Bolsa Acções da Prada disparam 14% com perspectiva de crescimento das receitas e lucros

Acções da Prada disparam 14% com perspectiva de crescimento das receitas e lucros

O chairman da Prada antecipa que a marca italiana vai duplicar as suas vendas de comércio electrónico ao longo dos próximos dois anos. Os títulos estão em máximos de um mês na bolsa de Frankfurt.
Acções da Prada disparam 14% com perspectiva de crescimento das receitas e lucros
Bloomberg
Rita Faria 29 de agosto de 2016 às 10:44

As acções da Prada estão a disparar na bolsa de Frankfurt depois de o chairman da marca de luxo Carlos Mazzi ter antecipado que as receitas e lucros da empresa vão voltar a crescer no próximo ano.

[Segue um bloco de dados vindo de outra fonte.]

Lemma unmeasured_circuit_reads_zeros_witness :
  let c := @example_circuit Empty_set
             [gate "h" [] [0%nat]; gate "cx" [] [0%nat; 1%nat]] None in
  let q := {| qobj_id := "job";
              qobj_config := Some {| cfg_seed := None;
                                     cfg_shots := Some 3 |};
              experiments := [c] |} in
  (v_raised (_validate q) = None /\
   In (LoggerWarning (no_measurement_message "example"))
      (v_log (_validate q))) /\
  exists st,
    execute no_float_str reads_one_on_qubit_0 "qasm" 3 c (CppSim 7)
    = Ok st /\
    classical_state st = 0 /\
    outcomes st = ["00"; "00"; "00"].
Proof.
  intros c q.
  destruct (unmeasured_circuit_reads_zeros no_float_str
              reads_one_on_qubit_0 c eq_refl) as [Hlog Hrun].
  split.
  - apply (Hlog q {| cfg_seed := None; cfg_shots := Some 3 |} 3).
    + reflexivity.
    + reflexivity.
    + now left.
  - eexists. split; [vm_compute; reflexivity | ].
    apply (Hrun "qasm" 3 (CppSim 7)). vm_compute. reflexivity.
Defined.

Lemma no_shot_no_failure_witness :
  let c := @example_circuit Empty_set
             [gate "reset" [] [0%nat]; gate "swap" [] [0%nat; 1%nat]]
             None in
  run_circuit no_float_str reads_one_on_qubit_0 "qasm" 7 0 c (CppSim 7)
  = Ok ({| res_name := "example";
           res_seed := 7;
           res_shots := 0;
           res_data := {| data_counts := [];
                          data_snapshots := None;
                          data_classical_state := None;
                          data_statevector := None |};
           res_status := "DONE";
           res_success := true |},
        sim (snd (setup c (CppSim 7)))).
Proof.
  intro c.
  apply (no_shot_no_failure no_float_str reads_one_on_qubit_0
           "qasm" 7 0 c (CppSim 7)).
  lia.
Defined.

Lemma circuit_seed_outlives_its_circuit_witness :
  let cfg1 := {| cfg_seed := Some 7; cfg_shots := None |} in
  let c1 := @example_circuit Empty_set
              [gate "h" [] [0%nat]; measure 0 0] (Some cfg1) in
  let c2 := @example_circuit Empty_set
              [gate "h" [] [1%nat]; measure 1 1] None in
  exists r1 r2 k1 st2,
    run_circuits no_float_str reads_one_on_qubit_0 "qasm" 11 2 [c1; c2]
                 (CppSim 11) = Ok [r1; r2] /\
    run_circuit no_float_str reads_one_on_qubit_0 "qasm" 11 2 c1 (CppSim 11)
    = Ok (r1, k1) /\
    execute no_float_str reads_one_on_qubit_0 "qasm" 2 c2 k1 = Ok st2 /\
    rnd_seed (sim st2) = 7 /\
    res_seed r1 = 11 /\ res_seed r2 = 11.
Proof.
  intros cfg1 c1 c2.
  assert (Hrun : exists r1 r2,
             run_circuits no_float_str reads_one_on_qubit_0 "qasm" 11 2
                          [c1; c2] (CppSim 11) = Ok [r1; r2])
    by (do 2 eexists; vm_compute; reflexivity).
  destruct Hrun as [r1 [r2 Hrun]].
  destruct (circuit_seed_outlives_its_circuit no_float_str
              reads_one_on_qubit_0 "qasm" 11 2 c1 c2 (CppSim 11)
              cfg1 7 r1 r2)
    as [k1 [st2 Hall]].
  - reflexivity.
  - reflexivity.
  - discriminate.
  - reflexivity.
  - exact Hrun.
  - exists r1, r2, k1, st2. split; [exact Hrun | exact Hall].
Defined.

Lemma job_results_follow_the_circuits_witness :
  let c1 := named "first"
              (@example_circuit Empty_set
                 [gate "h" [] [0%nat]; measure 0 0] None) in
  let c2 := named "second"
              (@example_circuit Empty_set
                 [gate "h" [] [1%nat]; measure 1 1] None) in
  let bare := {| qobj_id := "bare"; qobj_config := None;
                 experiments := [c1] |} in
  let cfg := {| cfg_seed := None; cfg_shots := Some 2 |} in
  let q := {| qobj_id := "job"; qobj_config := Some cfg;
              experiments := [c1; c2] |} in
  snd (_run_job no_float_str reads_one_on_qubit_0 "qasm" _validate 11 bare)
  = Raise AttributeError /\
  exists r,
    snd (_run_job no_float_str reads_one_on_qubit_0 "qasm" _validate 11 q)
    = Ok r /\
    Dict.keys (job_results r) = ["first"; "second"] /\
    exists res k k',
      Dict.get "second" (job_results r) = Some res /\
      run_circuit no_float_str reads_one_on_qubit_0 "qasm" 11 2 c2 k
      = Ok (res, k') /\
      res_name res = "second" /\
      res_seed res = 11 /\ res_shots res = 2 /\
      res_status res = "DONE" /\ res_success res = true.
Proof.
  intros c1 c2 bare cfg q. split.
  - apply (proj1 (job_results_follow_the_circuits no_float_str
                    reads_one_on_qubit_0 "qasm" 11 bare)).
    left. reflexivity.
  - assert (Hrun : exists r,
               snd (_run_job no_float_str reads_one_on_qubit_0 "qasm"
                             _validate 11 q) = Ok r)
      by (eexists; vm_compute; reflexivity).
    destruct Hrun as [r Hrun].
    destruct (proj2 (job_results_follow_the_circuits no_float_str
                       reads_one_on_qubit_0 "qasm" 11 q) r Hrun)
      as [cfg' [shots [Hcfg [Hshots [_ [_ Hresults]]]]]].
    simpl in Hcfg. injection Hcfg as <-.
    simpl in Hshots. injection Hshots as <-.
    cbv zeta in Hresults. destruct Hresults as [_ [Hdistinct Hlast]].
    exists r. split; [exact Hrun | split].
    + apply Hdistinct.
      repeat constructor; simpl; intuition discriminate.
    + apply (Hlast [c1] c2 []); [reflexivity | simpl; tauto].
Defined.

Lemma quantum_register_of_the_labels_witness :
  let short := {| hdr_name := "short";
                  number_of_qubits := 3;
                  number_of_clbits := 2;
                  qubit_labels := [("q", 0%nat); ("q", 1%nat)];
                  clbit_labels := [("c", 2%nat)] |} in
  let c := {| circ_header := short;
              circ_instructions := [@gate Empty_set "h" [] [0%nat]];
              circ_config := None |} in
  fst (setup c (CppSim 7)) = [0%nat; 1%nat] /\
  sim (snd (setup c (CppSim 7)))
  = {| rnd_seed := 7; calls := [KAllocate 0; KAllocate 1] |} /\
  forall st,
    execute no_float_str reads_one_on_qubit_0 "qasm" 1 c (CppSim 7)
    <> Ok st.
Proof.
  intros short c.
  pose proof (quantum_register_of_the_labels no_float_str
                reads_one_on_qubit_0 c (CppSim 7)) as H.
  cbv zeta in H. destruct H as [Hqureg [Hsim Hfail]].
  split; [exact Hqureg | split; [exact Hsim | ]].
  intro st. apply Hfail.
  - simpl. lia.
  - lia.
Defined.

Lemma register_specs_cover_the_labels_witness :
  let labels := [("c", 0%nat); ("c", 1%nat); ("d", 0%nat); ("c", 0%nat)] in
  (exists size,
     In ("c", size) (_get_register_specs labels) /\ (1 < size)%nat) /\
  (exists ind, In ("d", ind) labels /\ 1%nat = S ind) /\
  Dict.get "c" (Dict.of_list (_get_register_specs labels)) = Some 1%nat.
Proof.
  intro labels.
  pose proof (register_specs_cover_the_labels labels) as H.
  cbv zeta in H. destruct H as [Hcover [Hsize Hlast]].
  split; [ | split].
  - apply Hcover. right. now left.
  - apply Hsize. right. now left.
  - apply (Hlast [("c", 2%nat); ("d", 1%nat)] "c" 1%nat []).
    + reflexivity.
    + simpl. tauto.
Defined.

Lemma classical_registers_are_cumulative_witness :
  let labels := [("c", 2%nat); ("d", 3%nat); ("e", 1%nat)] in
  [2%nat; 3%nat; 1%nat] = map snd labels /\
  List.length [0%nat; 2%nat; 5%nat] = List.length labels /\
  forall j,
    (j < List.length labels)%nat ->
    nth_error [0%nat; 2%nat; 5%nat] j
    = Some (0 + list_sum (firstn j (map snd labels)))%nat.
Proof.
  intro labels.
  apply (classical_registers_are_cumulative labels 0%nat).
  reflexivity.
Defined.

Lemma single_register_keeps_the_histogram_witness :
  let counts := [("01", 3); ("10", 1)] in
  @classical_registers [("c", 2%nat)] 0 = ([0%nat], [2%nat]) /\
  _format_result counts [0%nat] [2%nat] = Ok counts.
Proof.
  intro counts.
  apply (single_register_keeps_the_histogram 2 counts).
  - lia.
  - repeat constructor; simpl; intuition discriminate.
  - repeat constructor.
Defined.

Lemma statevector_validate_twice_witness :
  let c1 := @example_circuit Empty_set [gate "h" [] [0%nat]] None in
  let c2 := @example_circuit Empty_set [gate "t" [] [1%nat]]
              (Some {| cfg_seed := Some 5; cfg_shots := Some 7 |}) in
  let q := {| qobj_id := "job";
              qobj_config := Some {| cfg_seed := None;
                                     cfg_shots := Some 1000 |};
              experiments := [c1; c2] |} in
  let v := statevector_validate q in
  let q1 := {| qobj_id := qobj_id (v_qobj v);
               qobj_config := qobj_config (v_qobj v);
               experiments :=
                 map append_final_snapshot (experiments (v_qobj v)) |} in
  statevector_validate q1
  = {| v_qobj := q1; v_log := []; v_raised := None |}.
Proof.
  intros c1 c2 q v q1.
  apply (proj2 (statevector_validate_twice q)).
  reflexivity.
Defined.

Lemma snapshot_store_counts_witness :
  let c := @example_circuit Empty_set
             [gate "h" [] [0%nat]; gate "snapshot" [PStr "mid"] [];
              gate "t" [] [0%nat]; gate "snapshot" [PStr "mid"] [];
              gate "snapshot" [PStr "end"] []] None in
  exists st,
    execute no_float_str reads_one_on_qubit_0 "qasm" 3 c (CppSim 7)
    = Ok st /\
    snapshot_count "mid" (snapshots st) = 6%nat /\
    Dict.get "start" (snapshots st) = None.
Proof.
  intro c.
  assert (Hrun : exists st,
             execute no_float_str reads_one_on_qubit_0 "qasm" 3 c (CppSim 7)
             = Ok st)
    by (eexists; vm_compute; reflexivity).
  destruct Hrun as [st Hrun].
  assert (Hcond : Forall (fun operation => op_conditional operation = None)
                         (circ_instructions c))
    by repeat constructor.
  exists st. split; [exact Hrun | split].
  - exact (proj1 (snapshot_store_counts no_float_str reads_one_on_qubit_0
                    "qasm" 3 c (CppSim 7) st "mid" Hcond Hrun)).
  - apply (proj2 (snapshot_store_counts no_float_str reads_one_on_qubit_0
                    "qasm" 3 c (CppSim 7) st "start" Hcond Hrun)).
    reflexivity.
Defined.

Uma evolução que deverá ser sustentada pelo corte de custos e pela expansão online da marca na Ásia.

 

Os títulos da Prada sobem 13,82% para 2,80 euros, depois de terem chegado a disparar um máximo de 14,15% para 2,808 euros, o valor mais alto desde 28 de Julho.

 

Este ano "é um ponto de viragem e estamos firmemente no caminho para o crescimento sustentável das receitas e lucros já a partir de 2017", afirmou Mazzi numa conference call a 26 de Agosto, depois do fecho do mercado de Hong Kong.

 

No primeiro semestre deste ano, o EBITDA da Prada desceu 25% para 330 milhões de euros, uma queda menos acentuada do que antecipavam os analistas.

 

A Prada antecipa que vai duplicar as suas vendas de comércio electrónico ao longo dos próximos dois anos, aumentando o número de categorias que oferece online, especialmente sapatos, e expandindo as suas actividades nas redes sociais.

 

Analistas do Sanford C. Bernstein, citados pela Bloomberg, consideram que a empresa italiana foi mais afectada do que as rivais na indústria dos produtos de luxo, porque tem sido lenta a investir em e-commerce e porque os seus produtos, especialmente as malas, são demasiado caros.

 

Nos seis meses terminados em Julho, as receitas da empresa caíram 15% para 1,55 mil milhões de euros, devido à quebra da procura na China e à diminuição do turismo na Europa, na sequência dos ataques terroristas.